The problem is that, using the resource manager rigger-ng to start the nginx process, the card in the Nginx syntax check one step and can not continue down, resulting in nginx cannot start. At first I and colleague toss half a day thought is Nginx configuration problem, later discovered is the process of communication out of the problem, Nginx boot process need to pass through the pipeline and another process responsible for writing the log, and another process responsible for writing the log, that is responsible for reading the pipeline process is not started. Take advantage of the time in Sunday, the original view of the process of communication between the pipeline to review the content again, make a record.

Communication between processes typically is: Anonymous pipe (pipe), well-known pipeline (FIFO), Message Queuing, semaphores, shared storage, and sockets. Pipeline is one of the oldest and widely used communication methods, generally only support half-duplex communication mode (a pipeline can only send data in one direction, but not send). While some systems now support full-duplex pipeline communication, it is generally not an assumption when used. here is a review of the communication between the anonymous pipe (pipe) and the famous pipe (Fifio).

  One, anonymous pipe (pipe)

  Anonymous pipes, as the name implies, is a pipe without a name. It is because this pipeline has no name, so its application is limited. This pipeline can only be used for communication between processes that have affinity, that is, parent-child processes or sibling processes. In essence, an anonymous pipe can be understood as a special file system, except that the file system differs from the file system under UNIX, which does not exist on disk, but is present in the memory of the computer (a bit similar to the/proc in the file system). Its creation function is as follows:

#include <unistd.h>

int pipe (int fd[2]);

After the pipeline was created successfully, two file descriptors fd[0] and fd[1 were returned via FD. Fd[0] is opened for reading, Fd[1] is open for writing, fd[1] output is exactly the input of fd[0].

Because it is half-duplex communication, the flow of data between the processes that communicate through the pipeline is shown in 1, of course, by closing the different file descriptors, which can also reverse the flow of data.

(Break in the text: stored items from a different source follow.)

(** * Ignition delivery for libvirt machines: a shallow embedding

    This development embeds [pkg/cloud/libvirt/client/ignition.go] (and the
    older revision of the same file, which differs in the guestfish session)
    and states the behaviour of the configuration resolver, of the firmware
    channel injector and of the guestfish injection session as theorems.

    Go strings are byte strings: they are modelled by [string], whose
    characters are the 256 byte values.  Everything the Go code obtains from
    its surroundings (the local filesystem, the random names of temporary
    files, external processes, the storage pool) is read from an explicit
    [World]; errors are values, and a panic is an outcome of its own. *)

From Stdlib Require Import ZArith NArith String Ascii List Bool Lia.
From stdpp Require Import base option list strings gmap.

Import ListNotations.
Local Open Scope string_scope.
Local Open Scope list_scope.
Local Open Scope Z_scope.

(** ** Go's [strings] package *)

Module strings.

(** [strings.Split(s, sep)] for a separator of one byte, which is what every
    call in the embedded code passes ([";"], ["="], [":"]).  The result has
    one more element than [s] has separators, and is never empty. *)
Fixpoint Split (s : string) (sep : ascii) : list string :=
  match s with
  | EmptyString => [EmptyString]
  | String c rest =>
      if Ascii.eqb c sep then EmptyString :: Split rest sep
      else match Split rest sep with
           | piece :: pieces => String c piece :: pieces
           | [] => [String c EmptyString]
           end
  end.

(** [strings.Join(elems, sep)]. *)
Fixpoint Join (elems : list string) (sep : string) : string :=
  match elems with
  | [] => EmptyString
  | [e] => e
  | e :: rest => e +:+ sep +:+ Join rest sep
  end.

Definition byte_of (c : ascii) : Z := Z.of_N (N_of_ascii c).

(** The six ASCII bytes of [unicode.IsSpace]. *)
Definition asciiSpace (c : ascii) : bool :=
  let b := byte_of c in
  (b =? 9) || (b =? 10) || (b =? 11) || (b =? 12) || (b =? 13) || (b =? 32).

(** The two-byte UTF-8 encodings of white space: U+0085 and U+00A0. *)
Definition space2 (c0 c1 : ascii) : bool :=
  (byte_of c0 =? 194) && ((byte_of c1 =? 133) || (byte_of c1 =? 160)).

(** The three-byte UTF-8 encodings of white space: U+1680, U+2000..U+200A,
    U+2028, U+2029, U+202F, U+205F and U+3000. *)
Definition space3 (c0 c1 c2 : ascii) : bool :=
  let b0 := byte_of c0 in let b1 := byte_of c1 in let b2 := byte_of c2 in
  ((b0 =? 225) && (b1 =? 154) && (b2 =? 128))
  || ((b0 =? 226) && (b1 =? 128)
      && (((128 <=? b2) && (b2 <=? 138)) || (b2 =? 168) || (b2 =? 169) || (b2 =? 175)))
  || ((b0 =? 226) && (b1 =? 129) && (b2 =? 159))
  || ((b0 =? 227) && (b1 =? 128) && (b2 =? 128)).

(** [strings.TrimLeftFunc(s, unicode.IsSpace)]: drops leading white-space
    runes; a byte that does not start one of the encodings above stops it. *)
Fixpoint TrimLeftSpace (s : string) : string :=
  match s with
  | EmptyString => s
  | String c0 r0 =>
      if asciiSpace c0 then TrimLeftSpace r0
      else match r0 with
           | EmptyString => s
           | String c1 r1 =>
               if space2 c0 c1 then TrimLeftSpace r1
               else match r1 with
                    | EmptyString => s
                    | String c2 r2 =>
                        if space3 c0 c1 c2 then TrimLeftSpace r2 else s
                    end
           end
  end.

(** The same scan over the reversed bytes: the last rune of the string is
    decoded from its last byte backwards. *)
Fixpoint TrimRevSpace (l : list ascii) : list ascii :=
  match l with
  | [] => l
  | c0 :: r0 =>
      if asciiSpace c0 then TrimRevSpace r0
      else match r0 with
           | [] => l
           | c1 :: r1 =>
               if space2 c1 c0 then TrimRevSpace r1
               else match r1 with
                    | [] => l
                    | c2 :: r2 =>
                        if space3 c2 c1 c0 then TrimRevSpace r2 else l
                    end
           end
  end.

Definition TrimRightSpace (s : string) : string :=
  string_of_list_ascii (rev (TrimRevSpace (rev (list_ascii_of_string s)))).

(** [strings.TrimSpace(s)]: leading and trailing Unicode white space
    removed. *)
Definition TrimSpace (s : string) : string :=
  TrimRightSpace (TrimLeftSpace s).

End strings.

(** ** Go's [encoding/json], as far as [json.Unmarshal] into a
       [map[string]interface{}] decides between success and error *)

Module json.

Import strings.

(** The scanner of [encoding/json] is a state machine driven one byte at a
    time; [parseState] is its stack of enclosing composite values. *)
Inductive parseState := parseObjectKey | parseObjectValue | parseArrayValue.

Inductive step :=
| stateBeginValue | stateBeginValueOrEmpty | stateBeginStringOrEmpty
| stateBeginString | stateEndValue | stateEndTop
| stateInString | stateInStringEsc
| stateInStringEscU | stateInStringEscU1 | stateInStringEscU12 | stateInStringEscU123
| stateNeg | state1 | state0 | stateDot | stateDot0 | stateE | stateESign | stateE0
| stateT | stateTr | stateTru
| stateF | stateFa | stateFal | stateFals
| stateN | stateNu | stateNul
| stateError.

Record scanner := { scan_step : step; scan_parseState : list parseState }.

Definition goto (st : step) (ps : list parseState) : scanner :=
  {| scan_step := st; scan_parseState := ps |}.

Definition failed : scanner := goto stateError [].

Definition quote : ascii := "034"%char.

Definition isByte (c k : ascii) : bool := Ascii.eqb c k.

Definition isSpace (c : ascii) : bool :=
  isByte c " "%char || (byte_of c =? 9) || (byte_of c =? 13) || (byte_of c =? 10).

Definition isDigit (c : ascii) : bool := (48 <=? byte_of c) && (byte_of c <=? 57).
Definition isDigit19 (c : ascii) : bool := (49 <=? byte_of c) && (byte_of c <=? 57).
Definition isHex (c : ascii) : bool :=
  isDigit c
  || ((97 <=? byte_of c) && (byte_of c <=? 102))
  || ((65 <=? byte_of c) && (byte_of c <=? 70)).

(** [popParseState]. *)
Definition popParseState (ps : list parseState) : scanner :=
  match ps with
  | [] => failed
  | _ :: [] => goto stateEndTop []
  | _ :: rest => goto stateEndValue rest
  end.

Definition doEndTop (c : ascii) : scanner :=
  if isSpace c then goto stateEndTop [] else failed.

(** [stateEndValue]: the byte after a complete value. *)
Definition doEndValue (ps : list parseState) (c : ascii) : scanner :=
  match ps with
  | [] => doEndTop c
  | top :: rest =>
      if isSpace c then goto stateEndValue ps
      else match top with
           | parseObjectKey =>
               if isByte c ":"%char then goto stateBeginValue (parseObjectValue :: rest)
               else failed
           | parseObjectValue =>
               if isByte c ","%char then goto stateBeginString (parseObjectKey :: rest)
               else if isByte c "}"%char then popParseState ps
               else failed
           | parseArrayValue =>
               if isByte c ","%char then goto stateBeginValue ps
               else if isByte c "]"%char then popParseState ps
               else failed
           end
  end.

(** [maxNestingDepth]. *)
Definition maxNestingDepth : Z := 10000.

(** [pushParseState]: one more enclosing value is open.  The scanner of
    [encoding/json] fails when more than [maxNestingDepth] are; without a
    limit, this is the grammar of JSON alone. *)
Definition pushParseState (limit : option Z) (ps : list parseState) (newParseState : parseState)
    (successState : step) : scanner :=
  let ps' := newParseState :: ps in
  match limit with
  | Some n => if Z.of_nat (length ps') <=? n then goto successState ps' else failed
  | None => goto successState ps'
  end.

Definition doBeginValue (limit : option Z) (ps : list parseState) (c : ascii) : scanner :=
  if isSpace c then goto stateBeginValue ps
  else if isByte c "{"%char then pushParseState limit ps parseObjectKey stateBeginStringOrEmpty
  else if isByte c "["%char then pushParseState limit ps parseArrayValue stateBeginValueOrEmpty
  else if isByte c quote then goto stateInString ps
  else if isByte c "-"%char then goto stateNeg ps
  else if isByte c "0"%char then goto state0 ps
  else if isByte c "t"%char then goto stateT ps
  else if isByte c "f"%char then goto stateF ps
  else if isByte c "n"%char then goto stateN ps
  else if isDigit19 c then goto state1 ps
  else failed.

Definition doBeginString (ps : list parseState) (c : ascii) : scanner :=
  if isSpace c then goto stateBeginString ps
  else if isByte c quote then goto stateInString ps
  else failed.

Definition do0 (ps : list parseState) (c : ascii) : scanner :=
  if isByte c "."%char then goto stateDot ps
  else if isByte c "e"%char || isByte c "E"%char then goto stateE ps
  else doEndValue ps c.

Definition doESign (ps : list parseState) (c : ascii) : scanner :=
  if isDigit c then goto stateE0 ps else failed.

Definition expect (c : ascii) (k : ascii) (next : scanner) : scanner :=
  if isByte c k then next else failed.

(** One call of [s.step(s, c)]. *)
Definition scan (limit : option Z) (s : scanner) (c : ascii) : scanner :=
  let ps := scan_parseState s in
  match scan_step s with
  | stateBeginValue => doBeginValue limit ps c
  | stateBeginValueOrEmpty =>
      if isSpace c then goto stateBeginValueOrEmpty ps
      else if isByte c "]"%char then doEndValue ps c
      else doBeginValue limit ps c
  | stateBeginStringOrEmpty =>
      if isSpace c then goto stateBeginStringOrEmpty ps
      else if isByte c "}"%char then
        match ps with
        | _ :: rest => doEndValue (parseObjectValue :: rest) c
        | [] => failed
        end
      else doBeginString ps c
  | stateBeginString => doBeginString ps c
  | stateEndValue => doEndValue ps c
  | stateEndTop => doEndTop c
  | stateInString =>
      if isByte c quote then goto stateEndValue ps
      else if isByte c "\"%char then goto stateInStringEsc ps
      else if byte_of c <? 32 then failed
      else goto stateInString ps
  | stateInStringEsc =>
      if isByte c "b"%char || isByte c "f"%char || isByte c "n"%char || isByte c "r"%char || isByte c "t"%char
         || isByte c "\"%char || isByte c "/"%char || isByte c quote
      then goto stateInString ps
      else if isByte c "u"%char then goto stateInStringEscU ps
      else failed
  | stateInStringEscU => if isHex c then goto stateInStringEscU1 ps else failed
  | stateInStringEscU1 => if isHex c then goto stateInStringEscU12 ps else failed
  | stateInStringEscU12 => if isHex c then goto stateInStringEscU123 ps else failed
  | stateInStringEscU123 => if isHex c then goto stateInString ps else failed
  | stateNeg =>
      if isByte c "0"%char then goto state0 ps
      else if isDigit19 c then goto state1 ps
      else failed
  | state1 => if isDigit c then goto state1 ps else do0 ps c
  | state0 => do0 ps c
  | stateDot => if isDigit c then goto stateDot0 ps else failed
  | stateDot0 =>
      if isDigit c then goto stateDot0 ps
      else if isByte c "e"%char || isByte c "E"%char then goto stateE ps
      else doEndValue ps c
  | stateE => if isByte c "+"%char || isByte c "-"%char then goto stateESign ps else doESign ps c
  | stateESign => doESign ps c
  | stateE0 => if isDigit c then goto stateE0 ps else doEndValue ps c
  | stateT => expect c "r"%char (goto stateTr ps)
  | stateTr => expect c "u"%char (goto stateTru ps)
  | stateTru => expect c "e"%char (goto stateEndValue ps)
  | stateF => expect c "a"%char (goto stateFa ps)
  | stateFa => expect c "l"%char (goto stateFal ps)
  | stateFal => expect c "s"%char (goto stateFals ps)
  | stateFals => expect c "e"%char (goto stateEndValue ps)
  | stateN => expect c "u"%char (goto stateNu ps)
  | stateNu => expect c "l"%char (goto stateNul ps)
  | stateNul => expect c "l"%char (goto stateEndValue ps)
  | stateError => failed
  end.

Fixpoint scanAll (limit : option Z) (s : scanner) (data : string) : scanner :=
  match data with
  | EmptyString => s
  | String c rest => scanAll limit (scan limit s c) rest
  end.

(** Every byte is stepped, then [eof] steps one blank and asks whether the
    top-level value is complete. *)
Definition checkValidWith (limit : option Z) (data : string) : bool :=
  match scan_step (scan limit (scanAll limit (goto stateBeginValue []) data) " "%char) with
  | stateEndTop => true
  | _ => false
  end.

Figure 1 Data flow diagram for anonymous pipelines

As mentioned above, the communication of anonymous pipelines is generally applied between the processes that are related, so the creation function of the anonymous pipe is generally used with the creation function fork of the process. The following program is a parent-child process that communicates through a pipeline whose data flow direction is a child process, the parent process, so the parent process is closed and the read end, and the child process closes the write end. The procedure is as follows:

1#include <stdlib.h>2#include <stdio.h>3#include <unistd.h>4 5 intMain ()6 {7     intN;8     intfd[2];9 pid_t pid;Ten     Charline[1024x768]; One  A     if(Pipe (FD) <0) -     { -fprintf (stderr,"Cann ' t create the pipe!\n"); the exit (exit_failure); -     }     -     if(PID = fork ()) <0){ -fprintf (stderr,"Cann ' t fork process!\n"); + exit (exit_failure); -     } +     Else if(pid>0){ AClose (fd[0]); atWrite (fd[1],"Hello world\n", A); -     } -     Else{ -Close (fd[1]); -n = Read (fd[0], line,1024x768); - Write (Stdout_fileno, line, n); in     } -Exit0); to}

This is consistent with the direction of the data flow in Figure 1. First use pipe (fd[2]) to create the pipeline, and then the main process (in this program is the parent process) fork a child process, the parent-child process closes the read and write, respectively, so that the parent process can write data to the child process.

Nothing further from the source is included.